WTA 2005 championships: Billie Jean come back!

This is the last year that the WTA women’s tour championship will be held in Los Angeles due to lack of interest. The WTA must be getting desperate for coverage, they even gave me press credentials.

That is why I was sitting at a round table with Mary Pierce and four or five journalists in the media center at Staples Center yesterday afternoon. This is Pierce’s first appearance at the championship since 1999 so we were asking her questions such as, “Why do you think you’ve been so successful this year?” and “What’s the biggest improvement you’ve made in the last few years?”

During a break in the love fest, a journalist sitting opposite Pierce asked in a very aggressive voice, “Mary, three out of the four grand slam winners are not here this week. How can you call it a championship without three of the four grand slam winners?” Pierce said that there are many players who play well week in and week out and not just a few weeks a year, but that wasn’t a satisfactory answer. “How can you say that it’s a championship if three of the slam winners aren’t here?” the journalist asked again. Pierce bared her teeth and said, “Go and speak to Larry Scott at WTA, he makes the rules.” Scott is the CEO of the WTA.

That shut him up for a bit but after another journalist asked Pierce a question, the grumpy guy chimed in again. “Go ahead, give a politically correct answer,” he said, in a sarcastic reference to Pierce’s reluctance to answer his previous question.

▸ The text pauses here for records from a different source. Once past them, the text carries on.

(** The keyword arguments a call [f(..., k1=v1, ..., kn=vn, **kw)] passes:
    the entries of [kw] and the explicit keywords.  A keyword that [kw] also
    holds is given twice, and Python raises TypeError at the call, before the
    callee runs. *)
Fixpoint call_keywords (fname : string) (explicit : list (string * pyval))
    (kw : gmap string pyval) : result (gmap string pyval) :=
  match explicit with
  | [] => Ok kw
  | (k, v) :: rest =>
      match kw !! k with
      | Some _ =>
          Raise (TypeError
                   (fname ++ "() got multiple values for keyword argument '" ++ k ++ "'"))
      | None =>
          match call_keywords fname rest kw with
          | Ok kw' => Ok (<[k := v]> kw')
          | Raise e => Raise e
          end
      end
  end.

Module ScipyBaseSolver.

Record solver : Type := mk_solver {
  objective : pyval;
  method : pyval;
  params : gmap string pyval
}.

Section Init.
(** The method a base solver uses when its caller names none. *)
Variable default_method : pyval.

(** Modelled from the spec: [ScipyBaseSolver.__init__(self, objective,
    method=..., **kwargs)], the base class of the adapters, is not among the
    sources.  Per the data model of the spec, a solver adapter holds the
    objective, the identifier of the underlying method, and the mapping of
    the extra options, passed through verbatim.  [keywords] are the keyword
    arguments of the call. *)
Definition init (objective : pyval) (keywords : gmap string pyval) : solver :=
  mk_solver objective
            (default default_method (keywords !! "method"))
            (delete "method" keywords).
End Init.
End ScipyBaseSolver.

Module BroydenFletcherGoldfarbShanno.
Section Init.
Context {Solver : Type}.

(** [ScipyBaseSolver.__init__], as a function of the objective and of the
    keyword arguments it is called with. *)
Variable base_init : pyval -> gmap string pyval -> result Solver.

(** The keyword arguments of the call of [__init__] to its base class:
    [super().__init__(objective, method="BFGS", **kwargs)] *)
Definition super_keywords (kwargs : gmap string pyval) : result (gmap string pyval) :=
  call_keywords "__init__" [("method", PyStr "BFGS")] kwargs.

(** [def __init__(self, objective, **kwargs)] *)
Definition init (objective : pyval) (kwargs : gmap string pyval) : result Solver :=
  match super_keywords kwargs with
  | Ok keywords => base_init objective keywords
  | Raise e => Raise e
  end.
End Init.
End BroydenFletcherGoldfarbShanno.

(** * Properties *)

(** ** Arrays and the two methods, for any scalar arithmetic *)

Section ArrayFacts.
Context {T : Type} `{Scalar T}.

Lemma ufunc_shape (f : T -> T) (a : ndarray T) : shape (ufunc f a) = shape a.
Proof. reflexivity. Qed.

Lemma ufunc_lookup (f : T -> T) (a : ndarray T) (i : nat) :
  data (ufunc f a) !! i = f <$> data a !! i.
Proof. apply list_lookup_fmap. Qed.

Lemma ufunc_well_formed (f : T -> T) (a : ndarray T) :
  well_formed a -> well_formed (ufunc f a).
Proof. unfold well_formed. simpl. now rewrite length_fmap. Qed.

Lemma zip_with_fmap_same {A B C D : Type} (f : B -> C -> D) (g : A -> B) (k : A -> C)
    (l : list A) :
  zip_with f (g <$> l) (k <$> l) = (fun a => f (g a) (k a)) <$> l.
Proof. induction l as [|a l IH]; [reflexivity |]. cbn. f_equal. exact IH. Qed.

Lemma call_shape (beta : number T) (x : ndarray T) :
  shape (SoftPlus.call beta x) = shape x.
Proof. reflexivity. Qed.

Lemma call_data (beta : number T) (x : ndarray T) :
  data (SoftPlus.call beta x) =
  (fun xi => f_log (f_add (f_of_int 1) (f_exp (f_mul (to_scalar beta) xi)))) <$> data x.
Proof.
  unfold SoftPlus.call, np_log, np_exp, scalar_add, scalar_mul, ufunc. simpl.
  rewrite <- !list_fmap_compose. reflexivity.
Qed.

Lemma call_lookup (beta : number T) (x : ndarray T) (i : nat) :
  data (SoftPlus.call beta x) !! i =
  (fun xi => f_log (f_add (f_of_int 1) (f_exp (f_mul (to_scalar beta) xi)))) <$> data x !! i.
Proof. rewrite call_data. apply list_lookup_fmap. Qed.

(** The two operands of the division in [gradient] have the shape of [x]. *)
Lemma gradient_operands (beta : number T) (x : ndarray T) :
  let exp := np_exp (scalar_mul (to_scalar beta) x) in
  shape (scalar_mul (to_scalar beta) exp) = shape x /\
  shape (scalar_add (f_of_int 1) exp) = shape x /\
  length (data (scalar_mul (to_scalar beta) exp)) = length (data x) /\
  length (data (scalar_add (f_of_int 1) exp)) = length (data x).
Proof. simpl. rewrite !length_fmap. auto. Qed.

Lemma gradient_shape (beta : number T) (x : ndarray T) :
  shape (SoftPlus.gradient beta x) = shape x.
Proof. reflexivity. Qed.

Lemma gradient_data (beta : number T) (x : ndarray T) :
  data (SoftPlus.gradient beta x) =
  (fun xi => f_div (f_mul (to_scalar beta) (f_exp (f_mul (to_scalar beta) xi)))
                (f_add (f_of_int 1) (f_exp (f_mul (to_scalar beta) xi)))) <$> data x.
Proof.
  unfold SoftPlus.gradient, np_divide, np_exp, scalar_add, scalar_mul, ufunc. simpl.
  rewrite <- !list_fmap_compose. apply zip_with_fmap_same.
Qed.

Lemma gradient_lookup (beta : number T) (x : ndarray T) (i : nat) :
  data (SoftPlus.gradient beta x) !! i =
  (fun xi => f_div (f_mul (to_scalar beta) (f_exp (f_mul (to_scalar beta) xi)))
                (f_add (f_of_int 1) (f_exp (f_mul (to_scalar beta) xi)))) <$> data x !! i.
Proof. rewrite gradient_data. apply list_lookup_fmap. Qed.

Lemma call_well_formed (beta : number T) (x : ndarray T) :
  well_formed x -> well_formed (SoftPlus.call beta x).
Proof.
  unfold well_formed. rewrite call_data, call_shape, length_fmap. auto.
Qed.

Lemma gradient_well_formed (beta : number T) (x : ndarray T) :
  well_formed x -> well_formed (SoftPlus.gradient beta x).
Proof.
  unfold well_formed. rewrite gradient_data, gradient_shape, length_fmap. auto.
Qed.

End ArrayFacts.

(** ** Running the methods on the heap *)

Section HeapFacts.
Context {T : Type} `{Scalar T}.

Lemma unchanged_refl (h : heap T) : unchanged h h.
Proof. split; [reflexivity | apply map_subseteq_po]. Qed.

Lemma unchanged_trans (h1 h2 h3 : heap T) :
  unchanged h1 h2 -> unchanged h2 h3 -> unchanged h1 h3.
Proof.
  intros [E1 S1] [E2 S2]. split; [congruence |].
  etransitivity; eassumption.
Qed.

The missing grand slam winners are Serena Williams (Australian Open), Justine Henin-Hardenne (French Open), and Venus Williams (Wimbledon). Henin-Hardenne has a hamstring injury and the Williams sisters have other things to do.

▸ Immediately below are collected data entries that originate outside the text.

Lemma save_workbook_cases (wb : workbook) (output_path : string) (count : Z) (fs : FS) :
  (forall fs1 fs2,
     mkdir_parent output_path fs = (None, fs1) ->
     wb_save wb output_path fs1 = (None, fs2) ->
     save_workbook wb output_path count fs = (Ok count, fs2))
  /\ (forall msg fs1,
        mkdir_parent output_path fs = (Some msg, fs1) ->
        save_workbook wb output_path count fs = (Raise (OSError msg), fs1))
  /\ (forall msg fs1 fs2,
        mkdir_parent output_path fs = (None, fs1) ->
        wb_save wb output_path fs1 = (Some msg, fs2) ->
        save_workbook wb output_path count fs = (Raise (OSError msg), fs2)).
Proof.
  unfold save_workbook. repeat split.
  - intros fs1 fs2 M W. now rewrite M, W.
  - intros msg fs1 M. now rewrite M.
  - intros msg fs1 fs2 M W. now rewrite M, W.
Qed.

Lemma save_workbook_returns (wb : workbook) (output_path : string) (count n : Z)
    (fs fs' : FS) :
  save_workbook wb output_path count fs = (Ok n, fs') ->
  n = count
  /\ exists fs1,
       mkdir_parent output_path fs = (None, fs1)
       /\ wb_save wb output_path fs1 = (None, fs').
Proof.
  unfold save_workbook.
  destruct (mkdir_parent output_path fs) as [[msg|] fs1]; [discriminate|].
  destruct (wb_save wb output_path fs1) as [[msg|] fs2] eqn:W; [discriminate|].
  intros H. inversion H; subst. split; [reflexivity|]. now exists fs1.
Qed.



(** C8, as amended. When every record can be exported (it flattens and
    openpyxl stores its cells), exporting N records makes the parent
    directory and saves at the output path a workbook with one sheet of N+1
    rows: the header row, then one row per record in input order whose first
    cell is the record's [id]; the call returns N when the directory is made
    and the workbook saved, and raises the OSError of the operation that
    fails otherwise. When a record cannot be exported the call raises and
    leaves the file system as it was. *)
Theorem export_to_excel_rows (records : list value) (output_path : string)
    (fs : FS) :
  (exportable records = true ->
   exists wb,
     (other_sheets wb = []
      /\ title (active wb) = "Aziende"
      /\ List.length (rows (active wb)) = S (List.length records)
      /\ hd [] (rows (active wb)) = map PStr STANDARD_HEADERS
      /\ map (hd PNone) (tl (rows (active wb)))
         = map (fun r => dict_get (fields r) "id") records)
     /\ (forall fs1 fs2,
           mkdir_parent output_path fs = (None, fs1) ->
           wb_save wb output_path fs1 = (None, fs2) ->
           export_to_excel records output_path fs
           = (Ok (Z.of_nat (List.length records)), fs2))
     /\ (forall msg fs1,
           mkdir_parent output_path fs = (Some msg, fs1) ->
           export_to_excel records output_path fs = (Raise (OSError msg), fs1))
     /\ (forall msg fs1 fs2,
           mkdir_parent output_path fs = (None, fs1) ->
           wb_save wb output_path fs1 = (Some msg, fs2) ->
           export_to_excel records output_path fs = (Raise (OSError msg), fs2)))
  /\ (exportable records = false ->
      exists e, export_to_excel records output_path fs = (Raise e, fs)).
Proof.
  split; [|apply export_refused].
  intros X. destruct (fill_workbook_ok records X) as (flats & F & L & E).
  pose proof X as Xr. unfold exportable in Xr. apply andb_true_iff in Xr as [_ Xr].
  destruct (flatten_all_ok records Xr) as (flats' & F' & _ & I & _).
  rewrite F in F'. inversion F'; subst flats'.
  eexists. split; [|rewrite (export_of_workbook _ _ _ output_path fs E), L;
                    apply save_workbook_cases].
  cbn [other_sheets active title rows _autosize_columns tl hd].
  repeat split.
  - cbn [List.length]. now rewrite length_map, L.
  - rewrite map_map. rewrite <- I. apply map_ext. intros row. reflexivity.
Qed.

At the end of the session, I walked up to the man and introduced myself. He said his name was T.J. Simers. “Oh”, I said, “now it all makes sense.” Simers is a sports columnist for the LA Times and is well known for lambasting anyone and everyone. He call Los Angeles Dodgers owner Frank McCourt a parking lot attendant and refers to McCourt’s wife, Jamie, as the screaming meanie.

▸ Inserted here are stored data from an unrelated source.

(** C3 (amended).  The installment fee exists in the flat-rate calculator
    only: there, for every input with quarterly (or quarterly-payroll) billing
    and a non-zero employee count, the monthly total is the minimum-adjusted
    sum of the lines plus the fee of 15 divided by 3, so the fee is added after
    the minimum check and is not itself subject to it.  The rate-card engine
    adds no fee: its monthly total is the sum of its three lines. *)
Theorem quarterly_fee_added_after_minimum (fd : FormData.t) :
  Legacy.quarterlyLike (billingOf fd) = true ->
  ~ JS.orZero (JS.parseInt (FormData.totalEmployees fd)) == 0 ->
  let q := Legacy.calculateQuote fd in
  Legacy.totalMonthly q
  = Legacy.applyMinimums
      (Legacy.baseMonthlyPremium q + Legacy.ridersMonthly q + Legacy.optionalMonthly q)
      (billingOf fd)
    + Legacy.PRICING.quarterlyFee / 3
  /\ Legacy.PRICING.quarterlyFee / 3 == 5
  /\ Legacy.billingPeriod q = "quarter"
  /\ forall fd' log q',
       NY.calculateQuote fd' = (log, Normal q') ->
       NY.totalMonthly q' == NY.dblMonthly q' + NY.pflMonthly q' + NY.optionalMonthly q'.
Proof.
  intros Hq Hn q. subst q. unfold Legacy.calculateQuote.
  destruct (Qeq_bool _ 0) eqn:E.
  { exfalso. apply Hn. apply Qeq_bool_iff. exact E. }
  fold (billingOf fd). cbv zeta. unfold Legacy.addBillingFees. rewrite Hq. simpl.
  repeat split.
  exact calculateQuote_total_is_sum_of_lines.
Qed.

(** Three employees, statutory tier, quarterly billing, as the flat-rate
    calculator reads them. *)
Definition legacyQuarterlyForm : FormData.t :=
  FormData.mk JS.Undefined JS.Undefined (JS.Str "3") (JS.Str "statutory")
              (JS.Str "quarterly") JS.Undefined JS.Undefined JS.Undefined JS.Undefined
              JS.Undefined JS.Undefined JS.Undefined JS.Undefined JS.Undefined
              JS.Undefined.

Lemma quarterly_fee_added_after_minimum_witness :
  Legacy.totalMonthly (Legacy.calculateQuote legacyQuarterlyForm) == 150 + 5.
Proof.
  destruct (quarterly_fee_added_after_minimum legacyQuarterlyForm) as [H _].
  - reflexivity.
  - intro H. vm_compute in H. discriminate H.
  - rewrite H. vm_compute. reflexivity.
Defined.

Our roll models today are Michael Jordan and Tiger Woods. Neither player ever said an unpleasant thing about anyone.

Simers did have point. He wasn’t asking Pierce to change the ranking system or change the rules for getting into the year-end championships. He was asking her to state her opinion. Does she think this is a legitimate championships without three of the four grand slam winners present or doesn’t she?

If Simers had been a bit less grumpy and followed up on his question, he could have gotten to the heart of a big problem with the WTA tour. Everybody agrees that the tour is too long but nobody does anything about it. The US Open Series, for instance, has five tournaments – six for the men – that lead up to the US Open then two weeks for the Open itself. That’s seven straight weeks of tennis.

The problem is that the WTA represents both the players and the tournament directors. Amelie Mauresmo said that players have had many meetings with the WTA but the only thing they’ve done is reschedule Fed Cup, which shortens the season by two weeks for some players only. Changing the Fed Cup schedule, that’s not quite the same as eliminating the Bank of the West Classic in Palo Alto or the Rogers Cup in Toronto. The result is that players skip a significant number of tournaments, sometimes pulling out at the last minute, and WTA doesn’t stop them because their job is to support the players.

If the players want to challenge the WTA, they need to take some kind of job action, boycott a tournament or threaten to create a players union separate from the WTA. But that requires someone who is willing to speak out and, as we saw with Pierce, players are not willing to speak they’re mind let alone mount a challenge. Our roll models today are Michael Jordan and Tiger Woods. Neither player ever said an unpleasant thing about anyone. Jordan refused to support a black senatorial candidate running against Jesse Helms because “Republicans buy shoes, too.” When Woods was asked to criticize Augusta National, the site of the golf Masters Tournament, for refusing to allow women members, he said, “It’s not the players’ fault.”

Pete Sampras is the best tennis player of all time but Billie Jean King is my number one because she was the most important player in tennis. She was the leader in the movement to start a separate women’s tour and, in so doing, played a huge roll in the creation of women’s sports as it is today. She became a lighting rod of controversy for the feminist movement, and, unwillingly, for the gay and lesbian movement after a former lover bought a palimony lawsuit against her. Even with all of that psychic baggage, she was able to win twelve grand slam singles and twenty-five grand slam doubles titles.

Players today don’t have to be pioneers, they only have to threaten job action and be willing to go through with it. They will be criticized for being whining millionaires but that’s a small price to pay for getting reasonable working conditions.